Could you copy every line from the material below in which "tmpFullPath" appears?

====================

(* ===== verification/Host.v ===== *)
(** * Host: the process environment and the operator library

    What the offload entries reach outside their own files: the operating system, the
    hybrid-memory library ([hybm_*]), the shared-memory library ([smem]) and the dynamic
    loader.  Each call is an event of a trace; its result is a parameter that may depend
    on the trace so far.  On top of it: the path helpers of [mf_file_util.h] and
    [AccOffloadLaunchApi] of [launch/acc_offload_launch.{h,cpp}]. *)
From stdpp Require Import strings pretty.
From S2P Require Import Prelude.

Definition OFFLOAD_OK : Z := 0.
Definition OFFLOAD_ERROR : Z := -1.
Definition OFFLOAD_UNLOAD : Z := -2.
Definition OFFLOAD_FUNCTION_FAILED : Z := -3.

(** The options [AccOffloadLocalDramEntry::Initialize] fills in. *)
Record hybm_options := {
  opt_rankCount : Z; opt_rankId : Z; opt_devId : Z; opt_maxDRAMSize : Z; opt_hostVASpace : Z;
  opt_flags : Z; opt_dramShmFd : Z;
}.

(** The options [AccOffloadSharedDramEntry::Initialize] fills in. *)
Record smem_bm_create_option_t := {
  bm_maxDramSize : Z; bm_localDRAMSize : Z; bm_maxHbmSize : Z; bm_localHBMSize : Z;
  bm_flags : Z; bm_dramShmFd : Z;
}.

Inductive event :=
  | EvHybmInit (deviceId flags ret : Z)
  | EvHybmUninit
  | EvCreateEntity (entity : Z)
  | EvDestroyEntity (entity : Z)
  | EvReserve (entity : Z)
  | EvUnreserve (entity : Z)
  | EvAllocSlice (entity slice : Z)
  | EvFreeSlice (entity slice : Z)
  | EvDlopen (handle : Z)
  | EvDlclose (handle : Z)
  | EvCreateStore (url : string)
  | EvDestroyStore (url : string)
  | EvBmCreate (bm : Z)
  | EvBmInit (bm : Z)
  | EvBmJoin (bm : Z)
  | EvBmUninit (bm : Z)
  | EvLaunch (function : Z).

#[global] Instance event_eq_dec : EqDecision event.
Proof. solve_decision. Defined.

Definition history : Type := list event.

(** Results of the calls; handles and pointers are integers, [nullptr] is 0. *)
Class Env := {
  getenv : string -> option string;
  realpath : string -> option string;
  access_ok : string -> bool;
  lstat_isdir : string -> bool;
  dlopen : history -> string -> Z;
  dlsym : Z -> string -> Z;
  hybm_init : history -> Z -> Z -> Z;
  hybm_create_entity : history -> Z -> hybm_options -> Z;
  hybm_reserve_mem_space : history -> Z -> Z;
  hybm_alloc_local_memory : history -> Z -> Z -> Z;
  hybm_get_slice_va : history -> Z -> Z -> Z;
  hybm_gva_to_va : history -> Z -> Z * Z;
  ExtractIpPortFromUrl : string -> Z;
  CreateStoreByUrl : history -> string -> Z -> Z -> Z -> Z;
  MakeBmEntry : history -> Z -> Z -> Z;
  SmemBmEntryInitWithOptions : history -> Z -> smem_bm_create_option_t -> string -> Z;
  BmJoin : history -> Z -> Z;
  BmGetHostGvaAddress : history -> Z -> Z;
  BmMaxDRAMSize : history -> Z -> Z;
}.

(** ** [mf_file_util.h] *)
Section files.
Context {E : Env}.
Definition PATH_MAX_LIMIT : Z := 4096.

Definition Realpath (path : string) : option string :=
  if (String.length path =? 0)%nat || (PATH_MAX_LIMIT <? Z.of_nat (String.length path)) then None
  else realpath path.

Definition ends_with_slash (s : string) : bool :=
  match String.get (String.length s - 1) s with Some c => String.eqb (String c EmptyString) "/" | None => false end.

Definition LibraryRealPath (libDirPath libName : string) : option string :=
  match Realpath libDirPath with
  | None => None
  | Some tmpFullPath =>
      let dir := if ends_with_slash tmpFullPath then tmpFullPath else tmpFullPath +:+ "/" in
      let full := dir +:+ libName in
      if access_ok full then Some full else None
  end.
End files.

(** ** The process: its trace and the static members of [AccOffloadLaunchApi] *)
Record LaunchApi := mkApi {
  gLoaded : bool; libHandle : Z;
  pAccOffloadSparseCopy : Z; pAccOffloadLruCompact : Z; pAccOffloadComputeLruResidentAddrs : Z;
}.
Definition api_init : LaunchApi := mkApi false 0 0 0 0.

Record Host := mkHost { h_trace : history; h_api : LaunchApi }.
Definition host_init : Host := mkHost [] api_init.

(** State passing over the process. *)
Definition HM (A : Type) : Type := Host -> A * Host.
#[global] Instance HM_ret : MRet HM := fun A a h => (a, h).
#[global] Instance HM_bind : MBind HM := fun A B f m h => let '(a, h) := m h in f a h.

Definition emit (e : event) : HM unit := fun h => (tt, mkHost (h_trace h ++ [e]) (h_api h)).
Definition ask {A} (f : history -> A) : HM A := fun h => (f (h_trace h), h).
Definition get_api : HM LaunchApi := fun h => (h_api h, h).
Definition set_api (a : LaunchApi) : HM unit := fun h => (tt, mkHost (h_trace h) a).

Section api.
Context {E : Env}.
Definition gAccOffloadLibName : string := "libmf_hybm_accoffload.so".

(** The library path, or [None] with a warning. *)
Definition library_path : option string :=
  match getenv "MEMFABRIC_HYBRID_EXTEND_LIB_PATH" with
  | None => None
  | Some path =>
      match Realpath path with
      | None => None
      | Some libPath => if lstat_isdir libPath then LibraryRealPath libPath gAccOffloadLibName else None
      end
  end.

Definition TryLoadLibrary : HM Z :=
  api ← get_api;
  if gLoaded api then mret OFFLOAD_OK
  else match library_path with
       | None => mret OFFLOAD_ERROR
       | Some realPath =>
           handle ← ask (fun h => dlopen h realPath);
           if handle =? 0 then
             set_api (mkApi (gLoaded api) 0 (pAccOffloadSparseCopy api) (pAccOffloadLruCompact api)
                        (pAccOffloadComputeLruResidentAddrs api));;
             mret OFFLOAD_FUNCTION_FAILED
           else
             emit (EvDlopen handle);;
             set_api (mkApi true handle (dlsym handle "AccOffloadSparseCopy")
                        (dlsym handle "AccOffloadLruCompact")
                        (dlsym handle "AccOffloadComputeLruResidentAddrs"));;
             mret OFFLOAD_OK
       end.

Definition CleanupLibrary : HM unit :=
  api ← get_api;
  if negb (gLoaded api) then mret tt
  else
    (if libHandle api =? 0 then mret tt else emit (EvDlclose (libHandle api)));;
    set_api (mkApi false 0 0 0 0).

(** The inline wrappers: refuse when the symbol is missing, else call through it. *)
Definition api_call (function : LaunchApi -> Z) : HM Z :=
  api ← get_api;
  if function api =? 0 then mret OFFLOAD_UNLOAD
  else emit (EvLaunch (function api));; mret OFFLOAD_OK.
Definition ApiSparseCopy : HM Z := api_call pAccOffloadSparseCopy.
Definition ApiLruCompact : HM Z := api_call pAccOffloadLruCompact.
Definition ApiComputeLruResidentAddrs : HM Z := api_call pAccOffloadComputeLruResidentAddrs.
End api.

====================

RESPONSE:
  | Some tmpFullPath =>
      let dir := if ends_with_slash tmpFullPath then tmpFullPath else tmpFullPath +:+ "/" in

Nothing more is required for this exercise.